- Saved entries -
(* ===== verification/FfiAbi.v ===== *)
(** * The C interface's values and structs

    [abi.rs] and the parts of [client/mod.rs] in [src/geario-http-ffi/src] that
    read and write the caller's structs: a struct is the list of the bytes the
    caller allocated, and a read or a write outside of them is no result.  Sizes
    and offsets are those of [repr(C)] on a 64-bit target, little endian.  What
    the other pointers of a struct point at is a parameter, a function from an
    address and a length to bytes. *)
From S2P Require Import Prelude WsMask ClientProxy.

(** [GearioHttpStatus] *)
Inductive Status :=
| STATUS_OK | STATUS_ABI_MISMATCH | STATUS_STRUCT_SIZE | STATUS_UNKNOWN_FLAGS | STATUS_INVALID_ARG | STATUS_UNSUPPORTED
| STATUS_CLOSED | STATUS_OOM | STATUS_THROTTLED | STATUS_WRONG_THREAD | STATUS_WRONG_STATE.

#[export] Instance Status_eq_dec : EqDecision Status.
Proof. solve_decision. Defined.

(** [GearioHttpErrorKind] *)
Inductive ErrorKind :=
| ERR_NONE | ERR_DNS | ERR_CONNECT | ERR_TLS_CA | ERR_TLS_HOSTNAME | ERR_TLS_EXPIRED | ERR_TLS_OTHER | ERR_ALPN_NO_H2
| ERR_PROTOCOL | ERR_TIMEOUT | ERR_IDLE_TIMEOUT | ERR_CANCELLED | ERR_TRUNCATED | ERR_OUTCOME_UNKNOWN
| ERR_INVALID_URL | ERR_UNSUPPORTED.

#[export] Instance ErrorKind_eq_dec : EqDecision ErrorKind.
Proof. solve_decision. Defined.

Definition ABI_VERSION : Z := Z.lor (Z.shiftl 1 16) 0.

Definition CLIENT_HTTP2_REQUIRED : Z := Z.shiftl 1 0.
Definition CLIENT_CA_REPLACE_SYSTEM : Z := Z.shiftl 1 1.

Definition DEFAULT_MAX_INFLIGHT : Z := 256.

(** ** Memory *)

(** A little-endian integer of [n] bytes at an offset of an allocation. *)
Definition read (n off : nat) (mem : list Z) : option Z :=
  if (off + n <=? length mem)%nat then Some (le_word (take n (drop off mem))) else None.

(** [write_prefix]: at most [struct_size] bytes of [value]. *)
Definition write_prefix (dst value : list Z) (struct_size : Z) : option (list Z) :=
  let n := Z.min struct_size (zlen value) in
  if n <=? zlen dst then Some (ztake n value ++ zdrop n dst) else None.

(** ** The structs *)

Record Options := mkOptions {
  op_abi_version : Z;
  op_struct_size : Z;
  op_flags : Z;
  op_connect_timeout_ms : Z;
  op_request_timeout_ms : Z;
  op_max_inflight_requests : Z;
  op_max_retries : Z;
  op_proxy_url : Z;
  op_proxy_url_len : Z;
  op_custom_ca_pem : Z;
  op_custom_ca_pem_len : Z
}.
Definition OPTIONS_SIZE : Z := 72.
Definition OPTIONS_MIN_SIZE : Z := 16.

Definition options_bytes (o : Options) : list Z :=
  le_bytes 4 (op_abi_version o) ++ le_bytes 4 (op_struct_size o) ++ le_bytes 8 (op_flags o) ++
  le_bytes 8 (op_connect_timeout_ms o) ++ le_bytes 8 (op_request_timeout_ms o) ++
  le_bytes 4 (op_max_inflight_requests o) ++ le_bytes 4 (op_max_retries o) ++
  le_bytes 8 (op_proxy_url o) ++ le_bytes 8 (op_proxy_url_len o) ++
  le_bytes 8 (op_custom_ca_pem o) ++ le_bytes 8 (op_custom_ca_pem_len o).

Definition options_read (mem : list Z) : option Options :=
  a ← read 4 0 mem; s ← read 4 4 mem; f ← read 8 8 mem; ct ← read 8 16 mem; rt ← read 8 24 mem;
  mi ← read 4 32 mem; mr ← read 4 36 mem; pu ← read 8 40 mem; pl ← read 8 48 mem; ca ← read 8 56 mem; cl ← read 8 64 mem;
  Some (mkOptions a s f ct rt mi mr pu pl ca cl).

(** [GearioHttpSlice] *)
Record Slice := mkSlice { sl_ptr : Z; sl_len : Z }.

Record Request := mkRequest {
  rq_abi_version : Z;
  rq_struct_size : Z;
  rq_method : Slice;
  rq_url : Slice;
  rq_headers : Z;
  rq_header_count : Z;
  rq_body_ptr : Z;
  rq_body_len : Z
}.
Definition REQUEST_SIZE : Z := 72.
Definition REQUEST_MIN_SIZE : Z := 8 + 2 * 16.

Definition slice_bytes (s : Slice) : list Z := le_bytes 8 (sl_ptr s) ++ le_bytes 8 (sl_len s).
Definition request_bytes (r : Request) : list Z :=
  le_bytes 4 (rq_abi_version r) ++ le_bytes 4 (rq_struct_size r) ++ slice_bytes (rq_method r) ++ slice_bytes (rq_url r) ++
  le_bytes 8 (rq_headers r) ++ le_bytes 8 (rq_header_count r) ++ le_bytes 8 (rq_body_ptr r) ++ le_bytes 8 (rq_body_len r).

Definition slice_read (off : nat) (mem : list Z) : option Slice :=
  p ← read 8 off mem; n ← read 8 (off + 8) mem; Some (mkSlice p n).
Definition request_read (mem : list Z) : option Request :=
  a ← read 4 0 mem; s ← read 4 4 mem; m ← slice_read 8 mem; u ← slice_read 24 mem;
  h ← read 8 40 mem; hc ← read 8 48 mem; b ← read 8 56 mem; bl ← read 8 64 mem;
  Some (mkRequest a s m u h hc b bl).

(** ** The functions over them *)

Definition validate_header (abi size min_size : Z) : Status :=
  if negb (abi =? ABI_VERSION) then STATUS_ABI_MISMATCH
  else if size <? min_size then STATUS_STRUCT_SIZE
  else STATUS_OK.

Definition default_options (struct_size : Z) : Options :=
  mkOptions ABI_VERSION struct_size 0 10000 60000 DEFAULT_MAX_INFLIGHT 2 0 0 0 0.

(** [geario_http_client_options_init]; a null pointer is [None]. *)
Definition options_init (opts : option (list Z)) (struct_size : Z) : option (Status * option (list Z)) :=
  match opts with
  | None => Some (STATUS_INVALID_ARG, None)
  | Some dst =>
      if struct_size <? OPTIONS_MIN_SIZE then Some (STATUS_STRUCT_SIZE, opts)
      else
        dst' ← write_prefix dst (options_bytes (default_options struct_size)) struct_size;
        Some (STATUS_OK, Some dst')
  end.

Definition default_request (struct_size : Z) : Request :=
  mkRequest ABI_VERSION struct_size (mkSlice 0 0) (mkSlice 0 0) 0 0 0 0.

(** [geario_http_client_request_init] *)
Definition request_init (request : option (list Z)) (struct_size : Z) : option (Status * option (list Z)) :=
  match request with
  | None => Some (STATUS_INVALID_ARG, None)
  | Some dst =>
      if struct_size <? REQUEST_MIN_SIZE then Some (STATUS_STRUCT_SIZE, request)
      else
        dst' ← write_prefix dst (request_bytes (default_request struct_size)) struct_size;
        Some (STATUS_OK, Some dst')
  end.

(** What [geario_http_client_new] makes of the options. *)
Record ClientCfg := mkClientCfg {
  cf_connect_timeout : Z;
  cf_request_timeout : Z;
  cf_max_inflight : Z;
  cf_max_retries : Z;
  cf_require_h2 : bool;
  cf_replace_system : bool;
  cf_proxy : option ProxyTarget;
  cf_custom_ca : option (list Z)
}.

(** [Millis(u32::try_from(ms).unwrap_or(u32::MAX))] *)
Definition millis (ms : Z) : Z := if ms <? 2 ^ 32 then ms else 2 ^ 32 - 1.

Section New.
Context (heap : Z -> Z -> list Z).
Context (parse_uri : list Z -> option HttpUri).
(** [Tls::new(..).is_ok()], and whether the worker's thread starts. *)
Context (tls_ok : list Z -> bool -> bool -> bool) (thread_ok : bool).

(** The fields the options are read into: the whole struct or its first part. *)
Definition options_fields (opts : list Z) (raw_size : Z)
    : option (result (Z * Z * Z * Z * Z * option ProxyTarget * option (list Z)) Status) :=
  if OPTIONS_SIZE <=? raw_size then
    o ← options_read opts;
    let custom_ca :=
      if (op_custom_ca_pem o =? 0) || (op_custom_ca_pem_len o =? 0) then None
      else Some (heap (op_custom_ca_pem o) (op_custom_ca_pem_len o)) in
    let proxy :=
      if (op_proxy_url o =? 0) || (op_proxy_url_len o =? 0) then Ok None
      else
        let raw := heap (op_proxy_url o) (op_proxy_url_len o) in
        if utf8 raw then
          match proxy_parse parse_uri raw with Ok p => Ok (Some p) | Err _ => Err STATUS_INVALID_ARG end
        else Err STATUS_INVALID_ARG in
    Some
      match proxy with
      | Err st => Err st
      | Ok p =>
          Ok (op_connect_timeout_ms o, op_request_timeout_ms o, op_max_inflight_requests o, op_max_retries o,
              op_flags o, p, custom_ca)
      end
  else
    flags ← read 8 8 opts;
    Some (Ok (10000, 60000, DEFAULT_MAX_INFLIGHT, 2, flags, None, None)).

(** [geario_http_client_new], up to the client it makes. *)
Definition client_new (opts : option (list Z)) (out_client : bool) : option (result ClientCfg Status) :=
  match opts with
  | Some opts =>
      if negb out_client then Some (Err STATUS_INVALID_ARG)
      else
        raw_abi ← read 4 0 opts;
        raw_size ← read 4 4 opts;
        let st := validate_header raw_abi raw_size OPTIONS_MIN_SIZE in
        if negb (bool_decide (st = STATUS_OK)) then Some (Err st)
        else
          fields ← options_fields opts raw_size;
          Some
            match fields with
            | Err st => Err st
            | Ok (connect_ms, request_ms, max_inflight, max_retries, flags, proxy, custom_ca) =>
                let known := Z.lor CLIENT_HTTP2_REQUIRED CLIENT_CA_REPLACE_SYSTEM in
                if negb (Z.ldiff flags known =? 0) then Err STATUS_UNKNOWN_FLAGS
                else
                  let require_h2 := negb (Z.land flags CLIENT_HTTP2_REQUIRED =? 0) in
                  let replace_system := negb (Z.land flags CLIENT_CA_REPLACE_SYSTEM =? 0) in
                  if match custom_ca with Some ca => negb (tls_ok ca replace_system require_h2) | None => false end
                  then Err STATUS_INVALID_ARG
                  else
                    let max_inflight := if max_inflight =? 0 then DEFAULT_MAX_INFLIGHT else max_inflight in
                    if negb thread_ok then Err STATUS_OOM
                    else Ok (mkClientCfg (millis connect_ms) (millis request_ms) max_inflight max_retries
                               require_h2 replace_system proxy custom_ca)
            end
  | None => Some (Err STATUS_INVALID_ARG)
  end.
End New.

- What the task asks -
Take the line above containing "cf_custom_ca : option (list Z)", the line containing "Some opts =>", and all lines in between, and copy them exactly without anything else.

- Answer below -
  cf_custom_ca : option (list Z)
}.

(** [Millis(u32::try_from(ms).unwrap_or(u32::MAX))] *)
Definition millis (ms : Z) : Z := if ms <? 2 ^ 32 then ms else 2 ^ 32 - 1.

Section New.
Context (heap : Z -> Z -> list Z).
Context (parse_uri : list Z -> option HttpUri).
(** [Tls::new(..).is_ok()], and whether the worker's thread starts. *)
Context (tls_ok : list Z -> bool -> bool -> bool) (thread_ok : bool).

(** The fields the options are read into: the whole struct or its first part. *)
Definition options_fields (opts : list Z) (raw_size : Z)
    : option (result (Z * Z * Z * Z * Z * option ProxyTarget * option (list Z)) Status) :=
  if OPTIONS_SIZE <=? raw_size then
    o ← options_read opts;
    let custom_ca :=
      if (op_custom_ca_pem o =? 0) || (op_custom_ca_pem_len o =? 0) then None
      else Some (heap (op_custom_ca_pem o) (op_custom_ca_pem_len o)) in
    let proxy :=
      if (op_proxy_url o =? 0) || (op_proxy_url_len o =? 0) then Ok None
      else
        let raw := heap (op_proxy_url o) (op_proxy_url_len o) in
        if utf8 raw then
          match proxy_parse parse_uri raw with Ok p => Ok (Some p) | Err _ => Err STATUS_INVALID_ARG end
        else Err STATUS_INVALID_ARG in
    Some
      match proxy with
      | Err st => Err st
      | Ok p =>
          Ok (op_connect_timeout_ms o, op_request_timeout_ms o, op_max_inflight_requests o, op_max_retries o,
              op_flags o, p, custom_ca)
      end
  else
    flags ← read 8 8 opts;
    Some (Ok (10000, 60000, DEFAULT_MAX_INFLIGHT, 2, flags, None, None)).

(** [geario_http_client_new], up to the client it makes. *)
Definition client_new (opts : option (list Z)) (out_client : bool) : option (result ClientCfg Status) :=
  match opts with
  | Some opts =>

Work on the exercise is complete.